[Records drawn from a dataset]
>>>>

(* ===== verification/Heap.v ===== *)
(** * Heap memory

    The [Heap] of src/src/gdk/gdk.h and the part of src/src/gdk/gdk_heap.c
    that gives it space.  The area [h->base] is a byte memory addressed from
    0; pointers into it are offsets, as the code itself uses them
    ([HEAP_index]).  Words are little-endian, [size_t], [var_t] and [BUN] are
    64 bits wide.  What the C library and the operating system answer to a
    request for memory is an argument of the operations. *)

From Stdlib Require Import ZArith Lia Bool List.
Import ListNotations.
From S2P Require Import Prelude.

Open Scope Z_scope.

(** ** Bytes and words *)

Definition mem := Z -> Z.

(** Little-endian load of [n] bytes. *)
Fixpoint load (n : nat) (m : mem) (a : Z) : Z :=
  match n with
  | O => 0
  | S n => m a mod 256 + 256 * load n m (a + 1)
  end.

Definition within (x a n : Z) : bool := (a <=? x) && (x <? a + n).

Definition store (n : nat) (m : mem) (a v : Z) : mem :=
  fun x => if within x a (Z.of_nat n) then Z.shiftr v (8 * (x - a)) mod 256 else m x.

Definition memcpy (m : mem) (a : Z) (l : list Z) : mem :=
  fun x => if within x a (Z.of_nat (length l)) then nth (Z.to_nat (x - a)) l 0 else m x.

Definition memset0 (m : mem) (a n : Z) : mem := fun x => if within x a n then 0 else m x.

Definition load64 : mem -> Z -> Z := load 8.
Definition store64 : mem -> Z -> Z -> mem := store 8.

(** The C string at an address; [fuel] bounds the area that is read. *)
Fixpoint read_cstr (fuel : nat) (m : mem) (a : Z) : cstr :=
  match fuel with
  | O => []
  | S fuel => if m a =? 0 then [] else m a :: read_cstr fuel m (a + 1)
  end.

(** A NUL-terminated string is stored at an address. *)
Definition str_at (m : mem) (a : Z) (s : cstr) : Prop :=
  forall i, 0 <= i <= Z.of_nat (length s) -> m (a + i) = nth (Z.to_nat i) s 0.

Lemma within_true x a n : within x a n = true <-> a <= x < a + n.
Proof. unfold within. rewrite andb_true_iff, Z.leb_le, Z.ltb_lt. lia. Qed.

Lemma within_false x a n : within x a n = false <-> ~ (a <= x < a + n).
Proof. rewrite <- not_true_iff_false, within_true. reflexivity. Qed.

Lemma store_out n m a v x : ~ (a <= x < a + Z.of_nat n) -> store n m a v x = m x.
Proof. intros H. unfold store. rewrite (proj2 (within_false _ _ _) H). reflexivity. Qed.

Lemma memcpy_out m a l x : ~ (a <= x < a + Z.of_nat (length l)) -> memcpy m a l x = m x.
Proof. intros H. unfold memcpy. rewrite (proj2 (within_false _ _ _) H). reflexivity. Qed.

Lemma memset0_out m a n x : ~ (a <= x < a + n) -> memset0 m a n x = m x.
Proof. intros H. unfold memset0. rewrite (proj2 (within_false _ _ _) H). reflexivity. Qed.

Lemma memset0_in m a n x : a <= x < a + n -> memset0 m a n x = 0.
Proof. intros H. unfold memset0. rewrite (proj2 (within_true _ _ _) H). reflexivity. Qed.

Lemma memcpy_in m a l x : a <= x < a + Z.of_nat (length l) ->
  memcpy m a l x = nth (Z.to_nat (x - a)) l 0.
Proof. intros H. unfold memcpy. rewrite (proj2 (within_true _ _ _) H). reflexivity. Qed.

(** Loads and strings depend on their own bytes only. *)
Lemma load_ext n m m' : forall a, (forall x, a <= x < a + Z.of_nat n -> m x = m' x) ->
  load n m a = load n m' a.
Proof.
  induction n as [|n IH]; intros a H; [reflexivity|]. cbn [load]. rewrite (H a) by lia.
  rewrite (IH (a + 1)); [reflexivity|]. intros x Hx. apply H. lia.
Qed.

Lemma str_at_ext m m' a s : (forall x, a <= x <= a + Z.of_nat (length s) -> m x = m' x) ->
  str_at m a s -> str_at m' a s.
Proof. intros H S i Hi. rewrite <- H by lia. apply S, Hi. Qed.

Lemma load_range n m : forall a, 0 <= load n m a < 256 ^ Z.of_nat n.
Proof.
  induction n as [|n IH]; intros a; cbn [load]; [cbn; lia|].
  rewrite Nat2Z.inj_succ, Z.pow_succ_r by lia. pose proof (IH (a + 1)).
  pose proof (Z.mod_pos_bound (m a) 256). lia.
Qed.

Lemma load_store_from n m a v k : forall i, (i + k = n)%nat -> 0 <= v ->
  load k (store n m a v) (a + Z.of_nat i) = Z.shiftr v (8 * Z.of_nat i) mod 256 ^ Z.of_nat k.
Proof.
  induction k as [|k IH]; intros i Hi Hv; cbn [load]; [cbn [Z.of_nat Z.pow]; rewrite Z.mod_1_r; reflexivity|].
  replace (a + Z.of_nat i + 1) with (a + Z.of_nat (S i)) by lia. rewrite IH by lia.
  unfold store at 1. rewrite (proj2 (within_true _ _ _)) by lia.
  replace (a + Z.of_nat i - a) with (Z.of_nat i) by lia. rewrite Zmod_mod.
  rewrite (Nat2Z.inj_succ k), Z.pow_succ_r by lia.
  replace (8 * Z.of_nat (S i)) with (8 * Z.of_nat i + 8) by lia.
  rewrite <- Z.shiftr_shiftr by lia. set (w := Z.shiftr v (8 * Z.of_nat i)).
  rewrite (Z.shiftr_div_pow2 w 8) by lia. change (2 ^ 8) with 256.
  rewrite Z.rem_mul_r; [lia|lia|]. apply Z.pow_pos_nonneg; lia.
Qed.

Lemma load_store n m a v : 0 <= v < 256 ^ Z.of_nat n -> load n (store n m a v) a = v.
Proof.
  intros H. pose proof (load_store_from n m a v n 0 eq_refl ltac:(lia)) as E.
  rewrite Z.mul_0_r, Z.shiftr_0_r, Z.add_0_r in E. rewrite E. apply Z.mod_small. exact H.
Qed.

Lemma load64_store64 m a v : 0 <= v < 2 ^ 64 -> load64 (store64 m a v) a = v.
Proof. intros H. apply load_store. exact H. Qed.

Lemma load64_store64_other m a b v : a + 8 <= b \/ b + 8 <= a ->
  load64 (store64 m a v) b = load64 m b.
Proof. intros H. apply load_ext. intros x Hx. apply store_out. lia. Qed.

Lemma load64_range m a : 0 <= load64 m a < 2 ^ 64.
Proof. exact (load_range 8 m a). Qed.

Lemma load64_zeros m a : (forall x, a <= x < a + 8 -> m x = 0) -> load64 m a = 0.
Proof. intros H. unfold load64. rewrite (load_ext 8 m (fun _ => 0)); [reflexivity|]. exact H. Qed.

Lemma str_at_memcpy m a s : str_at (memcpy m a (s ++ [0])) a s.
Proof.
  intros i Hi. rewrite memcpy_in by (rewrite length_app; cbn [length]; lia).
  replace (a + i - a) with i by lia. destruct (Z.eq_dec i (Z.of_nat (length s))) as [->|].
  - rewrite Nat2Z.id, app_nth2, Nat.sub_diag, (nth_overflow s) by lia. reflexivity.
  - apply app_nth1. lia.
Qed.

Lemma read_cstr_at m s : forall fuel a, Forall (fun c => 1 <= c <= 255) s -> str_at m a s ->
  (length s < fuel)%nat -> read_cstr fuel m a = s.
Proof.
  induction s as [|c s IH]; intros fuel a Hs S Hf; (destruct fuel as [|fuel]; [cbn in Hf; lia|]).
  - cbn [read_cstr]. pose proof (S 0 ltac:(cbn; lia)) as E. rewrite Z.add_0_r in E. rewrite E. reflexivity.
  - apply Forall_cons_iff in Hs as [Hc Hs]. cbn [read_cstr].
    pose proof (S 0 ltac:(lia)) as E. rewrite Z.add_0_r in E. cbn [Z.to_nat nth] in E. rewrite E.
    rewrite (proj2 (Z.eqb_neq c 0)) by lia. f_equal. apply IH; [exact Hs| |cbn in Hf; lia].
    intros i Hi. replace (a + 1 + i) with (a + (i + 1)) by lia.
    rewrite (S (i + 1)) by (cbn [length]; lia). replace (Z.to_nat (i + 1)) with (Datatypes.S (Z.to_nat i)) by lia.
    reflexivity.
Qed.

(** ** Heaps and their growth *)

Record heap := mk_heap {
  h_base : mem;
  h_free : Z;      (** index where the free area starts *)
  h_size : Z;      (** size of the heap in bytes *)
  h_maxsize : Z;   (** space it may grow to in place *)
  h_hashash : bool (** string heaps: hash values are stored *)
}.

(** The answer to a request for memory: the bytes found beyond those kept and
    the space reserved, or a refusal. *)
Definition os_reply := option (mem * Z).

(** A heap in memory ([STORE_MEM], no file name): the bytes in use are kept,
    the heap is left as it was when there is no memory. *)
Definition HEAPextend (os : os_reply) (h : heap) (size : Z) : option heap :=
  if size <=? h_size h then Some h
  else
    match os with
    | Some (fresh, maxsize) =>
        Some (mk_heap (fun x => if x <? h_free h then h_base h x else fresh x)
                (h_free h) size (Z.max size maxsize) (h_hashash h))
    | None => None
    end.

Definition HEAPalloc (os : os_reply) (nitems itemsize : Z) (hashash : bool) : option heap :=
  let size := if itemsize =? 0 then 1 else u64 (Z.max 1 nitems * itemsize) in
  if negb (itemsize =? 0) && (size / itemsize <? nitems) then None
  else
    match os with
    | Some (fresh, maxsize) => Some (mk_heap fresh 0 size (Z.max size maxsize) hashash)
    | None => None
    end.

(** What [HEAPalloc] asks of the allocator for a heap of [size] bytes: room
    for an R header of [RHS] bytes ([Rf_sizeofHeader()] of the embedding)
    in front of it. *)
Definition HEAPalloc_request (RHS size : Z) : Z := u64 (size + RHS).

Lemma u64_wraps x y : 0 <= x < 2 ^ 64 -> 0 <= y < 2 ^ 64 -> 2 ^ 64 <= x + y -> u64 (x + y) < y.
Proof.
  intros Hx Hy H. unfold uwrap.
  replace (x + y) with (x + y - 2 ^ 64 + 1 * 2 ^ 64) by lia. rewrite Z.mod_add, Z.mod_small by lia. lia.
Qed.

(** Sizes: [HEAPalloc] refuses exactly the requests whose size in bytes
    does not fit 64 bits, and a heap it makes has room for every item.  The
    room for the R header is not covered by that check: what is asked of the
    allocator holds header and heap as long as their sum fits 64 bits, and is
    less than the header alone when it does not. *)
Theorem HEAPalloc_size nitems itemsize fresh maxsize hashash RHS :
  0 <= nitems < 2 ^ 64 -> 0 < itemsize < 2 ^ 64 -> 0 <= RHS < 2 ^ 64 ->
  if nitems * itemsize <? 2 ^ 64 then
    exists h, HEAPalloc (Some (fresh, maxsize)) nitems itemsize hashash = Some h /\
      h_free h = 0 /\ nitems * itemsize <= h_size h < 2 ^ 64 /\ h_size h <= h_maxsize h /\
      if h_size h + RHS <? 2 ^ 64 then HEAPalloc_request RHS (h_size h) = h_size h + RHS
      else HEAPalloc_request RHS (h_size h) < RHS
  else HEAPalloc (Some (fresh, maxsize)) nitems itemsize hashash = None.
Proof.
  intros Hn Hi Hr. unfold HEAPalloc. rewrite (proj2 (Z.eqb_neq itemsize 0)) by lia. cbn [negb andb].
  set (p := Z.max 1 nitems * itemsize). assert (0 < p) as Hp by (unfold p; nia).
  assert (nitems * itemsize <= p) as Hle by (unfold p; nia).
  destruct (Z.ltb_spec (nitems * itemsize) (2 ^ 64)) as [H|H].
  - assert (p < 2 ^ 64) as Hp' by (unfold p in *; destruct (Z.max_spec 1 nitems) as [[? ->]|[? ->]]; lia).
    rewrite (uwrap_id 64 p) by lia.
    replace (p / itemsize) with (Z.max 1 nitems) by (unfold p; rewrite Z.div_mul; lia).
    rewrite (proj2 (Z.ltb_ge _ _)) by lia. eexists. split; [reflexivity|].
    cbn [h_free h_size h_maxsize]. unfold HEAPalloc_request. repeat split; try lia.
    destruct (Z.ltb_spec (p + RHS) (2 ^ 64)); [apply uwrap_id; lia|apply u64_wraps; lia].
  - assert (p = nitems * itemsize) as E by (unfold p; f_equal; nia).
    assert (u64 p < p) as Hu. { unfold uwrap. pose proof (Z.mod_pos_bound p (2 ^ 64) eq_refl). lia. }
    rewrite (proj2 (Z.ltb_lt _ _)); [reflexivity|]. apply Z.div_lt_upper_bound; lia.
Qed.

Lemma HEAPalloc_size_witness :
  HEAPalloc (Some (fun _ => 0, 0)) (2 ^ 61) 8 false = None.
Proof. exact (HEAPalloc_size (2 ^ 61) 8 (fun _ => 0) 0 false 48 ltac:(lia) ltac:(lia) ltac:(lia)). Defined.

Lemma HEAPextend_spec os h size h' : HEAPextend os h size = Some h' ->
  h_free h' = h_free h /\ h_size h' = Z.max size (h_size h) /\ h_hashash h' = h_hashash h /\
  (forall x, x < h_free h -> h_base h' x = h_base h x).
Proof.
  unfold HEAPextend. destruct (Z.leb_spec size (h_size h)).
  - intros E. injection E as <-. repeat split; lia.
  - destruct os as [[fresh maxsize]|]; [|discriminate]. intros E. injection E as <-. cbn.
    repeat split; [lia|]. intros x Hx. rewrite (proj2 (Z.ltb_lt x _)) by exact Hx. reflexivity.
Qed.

<<<<
>>>>

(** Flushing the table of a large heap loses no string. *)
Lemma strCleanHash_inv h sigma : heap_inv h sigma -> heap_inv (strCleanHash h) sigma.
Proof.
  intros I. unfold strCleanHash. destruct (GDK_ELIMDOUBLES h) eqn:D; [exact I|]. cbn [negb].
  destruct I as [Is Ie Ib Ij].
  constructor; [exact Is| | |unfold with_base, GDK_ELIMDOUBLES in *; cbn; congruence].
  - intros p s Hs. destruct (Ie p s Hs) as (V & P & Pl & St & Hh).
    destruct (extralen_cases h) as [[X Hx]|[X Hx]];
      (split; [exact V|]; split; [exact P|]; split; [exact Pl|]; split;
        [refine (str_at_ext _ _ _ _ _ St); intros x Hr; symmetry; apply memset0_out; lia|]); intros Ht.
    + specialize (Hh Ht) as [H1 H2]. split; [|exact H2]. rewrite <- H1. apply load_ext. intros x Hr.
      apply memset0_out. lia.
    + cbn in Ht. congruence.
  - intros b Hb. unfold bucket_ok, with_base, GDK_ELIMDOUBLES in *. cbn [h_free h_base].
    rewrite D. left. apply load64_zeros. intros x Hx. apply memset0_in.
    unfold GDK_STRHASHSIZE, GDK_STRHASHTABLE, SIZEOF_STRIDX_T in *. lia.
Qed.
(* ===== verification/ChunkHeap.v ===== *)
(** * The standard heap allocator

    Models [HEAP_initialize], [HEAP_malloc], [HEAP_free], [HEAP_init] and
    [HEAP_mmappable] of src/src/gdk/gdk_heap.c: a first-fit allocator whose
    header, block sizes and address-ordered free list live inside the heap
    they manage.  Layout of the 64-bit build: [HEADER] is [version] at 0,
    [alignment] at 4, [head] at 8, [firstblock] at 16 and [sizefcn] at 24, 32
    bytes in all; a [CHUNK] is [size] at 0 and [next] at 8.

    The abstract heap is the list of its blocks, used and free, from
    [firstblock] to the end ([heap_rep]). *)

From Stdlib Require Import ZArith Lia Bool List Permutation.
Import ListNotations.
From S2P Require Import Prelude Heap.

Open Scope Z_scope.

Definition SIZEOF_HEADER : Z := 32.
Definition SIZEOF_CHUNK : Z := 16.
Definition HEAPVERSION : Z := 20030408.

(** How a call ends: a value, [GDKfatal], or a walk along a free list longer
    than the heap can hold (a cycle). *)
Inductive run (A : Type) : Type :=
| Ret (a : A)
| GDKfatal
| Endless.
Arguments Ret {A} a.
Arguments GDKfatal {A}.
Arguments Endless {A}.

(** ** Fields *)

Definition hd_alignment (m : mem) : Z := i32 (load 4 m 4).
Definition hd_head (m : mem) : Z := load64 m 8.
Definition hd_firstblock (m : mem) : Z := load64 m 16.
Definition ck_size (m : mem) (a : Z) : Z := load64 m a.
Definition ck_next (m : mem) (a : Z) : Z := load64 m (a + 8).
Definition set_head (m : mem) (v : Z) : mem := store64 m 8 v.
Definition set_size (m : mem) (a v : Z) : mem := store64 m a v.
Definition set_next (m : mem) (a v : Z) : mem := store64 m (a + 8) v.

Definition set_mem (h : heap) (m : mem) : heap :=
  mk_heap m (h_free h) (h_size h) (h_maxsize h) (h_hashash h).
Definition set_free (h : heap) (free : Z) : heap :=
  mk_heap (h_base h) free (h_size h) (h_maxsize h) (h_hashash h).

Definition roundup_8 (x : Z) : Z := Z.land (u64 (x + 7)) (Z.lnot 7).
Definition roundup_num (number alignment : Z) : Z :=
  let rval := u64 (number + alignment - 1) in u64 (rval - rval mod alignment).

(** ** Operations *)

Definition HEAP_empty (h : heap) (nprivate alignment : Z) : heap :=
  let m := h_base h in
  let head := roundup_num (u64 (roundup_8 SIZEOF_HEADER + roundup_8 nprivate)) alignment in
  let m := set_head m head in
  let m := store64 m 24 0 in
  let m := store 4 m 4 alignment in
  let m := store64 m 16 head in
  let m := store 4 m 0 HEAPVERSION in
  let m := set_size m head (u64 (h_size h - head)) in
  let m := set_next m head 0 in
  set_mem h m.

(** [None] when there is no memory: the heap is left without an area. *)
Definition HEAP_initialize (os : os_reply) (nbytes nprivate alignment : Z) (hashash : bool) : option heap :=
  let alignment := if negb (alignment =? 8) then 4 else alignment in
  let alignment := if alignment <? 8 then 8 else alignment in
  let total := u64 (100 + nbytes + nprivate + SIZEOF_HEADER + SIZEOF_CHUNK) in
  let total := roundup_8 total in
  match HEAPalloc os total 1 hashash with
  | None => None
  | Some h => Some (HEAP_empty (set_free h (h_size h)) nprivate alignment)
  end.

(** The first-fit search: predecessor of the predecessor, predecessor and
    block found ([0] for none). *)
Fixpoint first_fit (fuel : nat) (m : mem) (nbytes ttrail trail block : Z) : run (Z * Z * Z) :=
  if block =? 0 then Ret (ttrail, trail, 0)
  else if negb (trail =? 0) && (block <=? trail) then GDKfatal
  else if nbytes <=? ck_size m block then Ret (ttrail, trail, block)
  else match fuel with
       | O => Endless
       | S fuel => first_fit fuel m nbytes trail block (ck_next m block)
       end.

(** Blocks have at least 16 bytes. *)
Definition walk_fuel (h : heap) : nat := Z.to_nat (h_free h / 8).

<<<<
>>>>

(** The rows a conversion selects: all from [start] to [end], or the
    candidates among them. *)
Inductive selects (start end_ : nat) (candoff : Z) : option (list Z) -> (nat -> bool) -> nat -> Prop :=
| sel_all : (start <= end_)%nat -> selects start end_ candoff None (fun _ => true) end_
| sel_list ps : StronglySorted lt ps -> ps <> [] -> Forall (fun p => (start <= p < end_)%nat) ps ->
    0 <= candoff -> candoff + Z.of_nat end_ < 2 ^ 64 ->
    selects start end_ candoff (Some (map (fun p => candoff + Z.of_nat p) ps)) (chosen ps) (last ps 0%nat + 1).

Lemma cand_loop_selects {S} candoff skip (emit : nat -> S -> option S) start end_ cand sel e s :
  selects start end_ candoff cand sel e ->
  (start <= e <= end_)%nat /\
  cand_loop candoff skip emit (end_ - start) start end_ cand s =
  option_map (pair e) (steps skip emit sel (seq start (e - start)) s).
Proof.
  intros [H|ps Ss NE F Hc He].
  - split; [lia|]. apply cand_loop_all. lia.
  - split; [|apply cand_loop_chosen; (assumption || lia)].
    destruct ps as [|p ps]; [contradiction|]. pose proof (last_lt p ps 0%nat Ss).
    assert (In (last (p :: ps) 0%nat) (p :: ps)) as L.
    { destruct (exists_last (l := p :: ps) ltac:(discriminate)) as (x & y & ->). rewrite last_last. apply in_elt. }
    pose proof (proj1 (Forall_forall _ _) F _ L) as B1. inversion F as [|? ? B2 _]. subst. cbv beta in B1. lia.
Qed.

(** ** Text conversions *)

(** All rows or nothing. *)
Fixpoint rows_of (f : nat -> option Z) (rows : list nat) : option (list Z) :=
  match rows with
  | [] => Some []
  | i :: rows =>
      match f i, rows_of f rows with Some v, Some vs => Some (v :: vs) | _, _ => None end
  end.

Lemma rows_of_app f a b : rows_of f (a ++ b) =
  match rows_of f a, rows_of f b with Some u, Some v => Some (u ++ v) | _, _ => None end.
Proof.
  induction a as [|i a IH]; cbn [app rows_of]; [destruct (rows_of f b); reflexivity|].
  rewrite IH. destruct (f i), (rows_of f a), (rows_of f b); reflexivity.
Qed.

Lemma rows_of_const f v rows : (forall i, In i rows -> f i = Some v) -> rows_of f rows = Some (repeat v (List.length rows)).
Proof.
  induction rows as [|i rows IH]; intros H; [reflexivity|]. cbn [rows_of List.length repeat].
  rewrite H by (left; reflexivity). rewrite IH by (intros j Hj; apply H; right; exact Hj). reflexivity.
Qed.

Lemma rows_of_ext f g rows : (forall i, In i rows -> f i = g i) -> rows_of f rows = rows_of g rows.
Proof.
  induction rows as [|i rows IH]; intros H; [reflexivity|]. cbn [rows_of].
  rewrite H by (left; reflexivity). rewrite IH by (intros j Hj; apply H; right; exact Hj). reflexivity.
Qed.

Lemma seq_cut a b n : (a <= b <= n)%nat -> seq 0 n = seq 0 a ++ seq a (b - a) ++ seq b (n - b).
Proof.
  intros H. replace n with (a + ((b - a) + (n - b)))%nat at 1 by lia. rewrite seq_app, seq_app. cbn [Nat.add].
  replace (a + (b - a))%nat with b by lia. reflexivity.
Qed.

<<<<

Copy out the range of lines above starting at the line with "let m := store 4 m 0 HEAPVERSION in" and ending at the line with "Definition walk_fuel (h", exactly and including both.

TASK ANSWER
  let m := store 4 m 0 HEAPVERSION in
  let m := set_size m head (u64 (h_size h - head)) in
  let m := set_next m head 0 in
  set_mem h m.

(** [None] when there is no memory: the heap is left without an area. *)
Definition HEAP_initialize (os : os_reply) (nbytes nprivate alignment : Z) (hashash : bool) : option heap :=
  let alignment := if negb (alignment =? 8) then 4 else alignment in
  let alignment := if alignment <? 8 then 8 else alignment in
  let total := u64 (100 + nbytes + nprivate + SIZEOF_HEADER + SIZEOF_CHUNK) in
  let total := roundup_8 total in
  match HEAPalloc os total 1 hashash with
  | None => None
  | Some h => Some (HEAP_empty (set_free h (h_size h)) nprivate alignment)
  end.

(** The first-fit search: predecessor of the predecessor, predecessor and
    block found ([0] for none). *)
Fixpoint first_fit (fuel : nat) (m : mem) (nbytes ttrail trail block : Z) : run (Z * Z * Z) :=
  if block =? 0 then Ret (ttrail, trail, 0)
  else if negb (trail =? 0) && (block <=? trail) then GDKfatal
  else if nbytes <=? ck_size m block then Ret (ttrail, trail, block)
  else match fuel with
       | O => Endless
       | S fuel => first_fit fuel m nbytes trail block (ck_next m block)
       end.

(** Blocks have at least 16 bytes. *)
Definition walk_fuel (h : heap) : nat := Z.to_nat (h_free h / 8).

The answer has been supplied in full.